▸ **INFORMATION SHOWN**
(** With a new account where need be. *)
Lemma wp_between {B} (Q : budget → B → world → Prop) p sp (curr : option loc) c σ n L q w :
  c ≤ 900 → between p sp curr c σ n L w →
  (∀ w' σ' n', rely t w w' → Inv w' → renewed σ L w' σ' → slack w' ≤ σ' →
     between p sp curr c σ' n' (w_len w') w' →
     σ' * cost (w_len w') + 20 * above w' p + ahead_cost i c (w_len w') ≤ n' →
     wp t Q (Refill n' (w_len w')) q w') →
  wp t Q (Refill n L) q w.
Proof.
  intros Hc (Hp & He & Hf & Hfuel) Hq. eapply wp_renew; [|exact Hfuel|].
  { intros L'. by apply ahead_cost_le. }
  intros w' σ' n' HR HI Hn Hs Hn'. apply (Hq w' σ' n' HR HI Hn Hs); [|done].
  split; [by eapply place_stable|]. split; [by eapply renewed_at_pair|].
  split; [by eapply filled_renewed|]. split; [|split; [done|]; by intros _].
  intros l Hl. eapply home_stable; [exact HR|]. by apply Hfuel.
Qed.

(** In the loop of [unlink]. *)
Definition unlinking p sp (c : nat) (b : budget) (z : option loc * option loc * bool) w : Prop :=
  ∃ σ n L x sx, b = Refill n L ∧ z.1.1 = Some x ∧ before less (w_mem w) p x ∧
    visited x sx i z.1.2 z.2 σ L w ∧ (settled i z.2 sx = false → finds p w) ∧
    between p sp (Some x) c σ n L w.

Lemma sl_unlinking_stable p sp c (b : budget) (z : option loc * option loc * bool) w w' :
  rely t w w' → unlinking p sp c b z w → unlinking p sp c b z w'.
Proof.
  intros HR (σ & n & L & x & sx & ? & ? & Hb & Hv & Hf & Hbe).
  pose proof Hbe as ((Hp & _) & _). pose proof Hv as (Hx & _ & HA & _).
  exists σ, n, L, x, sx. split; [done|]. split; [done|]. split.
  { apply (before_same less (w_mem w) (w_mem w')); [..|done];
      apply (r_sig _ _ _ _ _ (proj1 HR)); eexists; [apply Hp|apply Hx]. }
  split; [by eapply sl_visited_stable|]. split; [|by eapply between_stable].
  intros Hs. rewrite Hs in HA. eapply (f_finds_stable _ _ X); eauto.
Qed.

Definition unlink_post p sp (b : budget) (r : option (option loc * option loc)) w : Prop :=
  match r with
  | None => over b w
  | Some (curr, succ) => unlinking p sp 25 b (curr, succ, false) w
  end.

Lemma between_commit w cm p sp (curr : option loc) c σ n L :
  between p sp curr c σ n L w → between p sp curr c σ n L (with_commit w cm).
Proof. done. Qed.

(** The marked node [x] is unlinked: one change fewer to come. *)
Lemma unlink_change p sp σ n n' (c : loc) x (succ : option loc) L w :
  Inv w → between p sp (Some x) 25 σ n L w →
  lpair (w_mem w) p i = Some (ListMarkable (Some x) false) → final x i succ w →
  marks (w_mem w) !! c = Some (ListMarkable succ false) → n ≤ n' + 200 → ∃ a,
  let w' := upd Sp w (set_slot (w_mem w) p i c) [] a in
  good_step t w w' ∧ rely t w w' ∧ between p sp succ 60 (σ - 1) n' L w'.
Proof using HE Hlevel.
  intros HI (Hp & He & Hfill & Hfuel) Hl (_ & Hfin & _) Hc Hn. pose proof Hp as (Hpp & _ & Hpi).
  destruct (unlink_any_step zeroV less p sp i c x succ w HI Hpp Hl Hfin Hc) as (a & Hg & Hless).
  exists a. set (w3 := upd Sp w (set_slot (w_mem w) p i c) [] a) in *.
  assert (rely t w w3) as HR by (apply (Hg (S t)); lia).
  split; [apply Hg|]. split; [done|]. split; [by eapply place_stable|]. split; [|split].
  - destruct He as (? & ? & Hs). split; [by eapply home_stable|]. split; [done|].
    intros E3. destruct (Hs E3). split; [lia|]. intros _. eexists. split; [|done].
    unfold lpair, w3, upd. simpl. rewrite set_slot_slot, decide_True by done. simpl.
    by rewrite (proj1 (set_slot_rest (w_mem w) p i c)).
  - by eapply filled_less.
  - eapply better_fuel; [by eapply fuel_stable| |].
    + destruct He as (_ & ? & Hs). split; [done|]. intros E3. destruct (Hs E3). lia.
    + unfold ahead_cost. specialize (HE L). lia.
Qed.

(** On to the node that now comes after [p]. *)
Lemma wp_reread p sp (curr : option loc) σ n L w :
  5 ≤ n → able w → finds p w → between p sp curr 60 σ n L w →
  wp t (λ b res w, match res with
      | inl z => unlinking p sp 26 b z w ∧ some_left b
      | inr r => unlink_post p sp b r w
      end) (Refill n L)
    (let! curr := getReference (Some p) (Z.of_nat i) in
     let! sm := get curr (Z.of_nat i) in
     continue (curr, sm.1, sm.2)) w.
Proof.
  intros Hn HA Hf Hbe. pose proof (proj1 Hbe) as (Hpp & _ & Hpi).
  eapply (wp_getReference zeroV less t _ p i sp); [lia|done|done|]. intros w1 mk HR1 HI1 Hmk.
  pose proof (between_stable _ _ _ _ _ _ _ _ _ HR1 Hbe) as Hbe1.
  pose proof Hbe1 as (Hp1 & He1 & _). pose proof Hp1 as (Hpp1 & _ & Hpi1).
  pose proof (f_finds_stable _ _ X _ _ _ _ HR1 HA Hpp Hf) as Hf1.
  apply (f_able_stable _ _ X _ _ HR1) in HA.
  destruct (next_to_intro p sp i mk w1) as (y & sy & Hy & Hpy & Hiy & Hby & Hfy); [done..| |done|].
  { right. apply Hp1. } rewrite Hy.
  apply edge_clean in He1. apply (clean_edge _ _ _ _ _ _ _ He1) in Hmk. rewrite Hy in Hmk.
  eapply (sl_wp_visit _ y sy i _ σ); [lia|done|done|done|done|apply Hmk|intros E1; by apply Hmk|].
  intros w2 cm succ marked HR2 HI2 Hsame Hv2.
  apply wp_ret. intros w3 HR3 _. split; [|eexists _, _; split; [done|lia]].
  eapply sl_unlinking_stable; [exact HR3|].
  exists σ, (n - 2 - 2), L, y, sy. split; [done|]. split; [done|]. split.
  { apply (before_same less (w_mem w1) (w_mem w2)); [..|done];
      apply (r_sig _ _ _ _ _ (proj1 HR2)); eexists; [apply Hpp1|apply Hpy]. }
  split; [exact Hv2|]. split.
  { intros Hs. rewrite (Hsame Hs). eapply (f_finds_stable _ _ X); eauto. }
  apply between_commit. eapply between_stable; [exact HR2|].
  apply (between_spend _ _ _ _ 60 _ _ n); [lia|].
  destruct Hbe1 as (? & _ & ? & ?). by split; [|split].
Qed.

▸ **EXERCISE**
Which lines above include the word "unfold"? Return each one.

▸ **EXERCISE ANSWER**
    unfold lpair, w3, upd. simpl. rewrite set_slot_slot, decide_True by done. simpl.
    + unfold ahead_cost. specialize (HE L). lia.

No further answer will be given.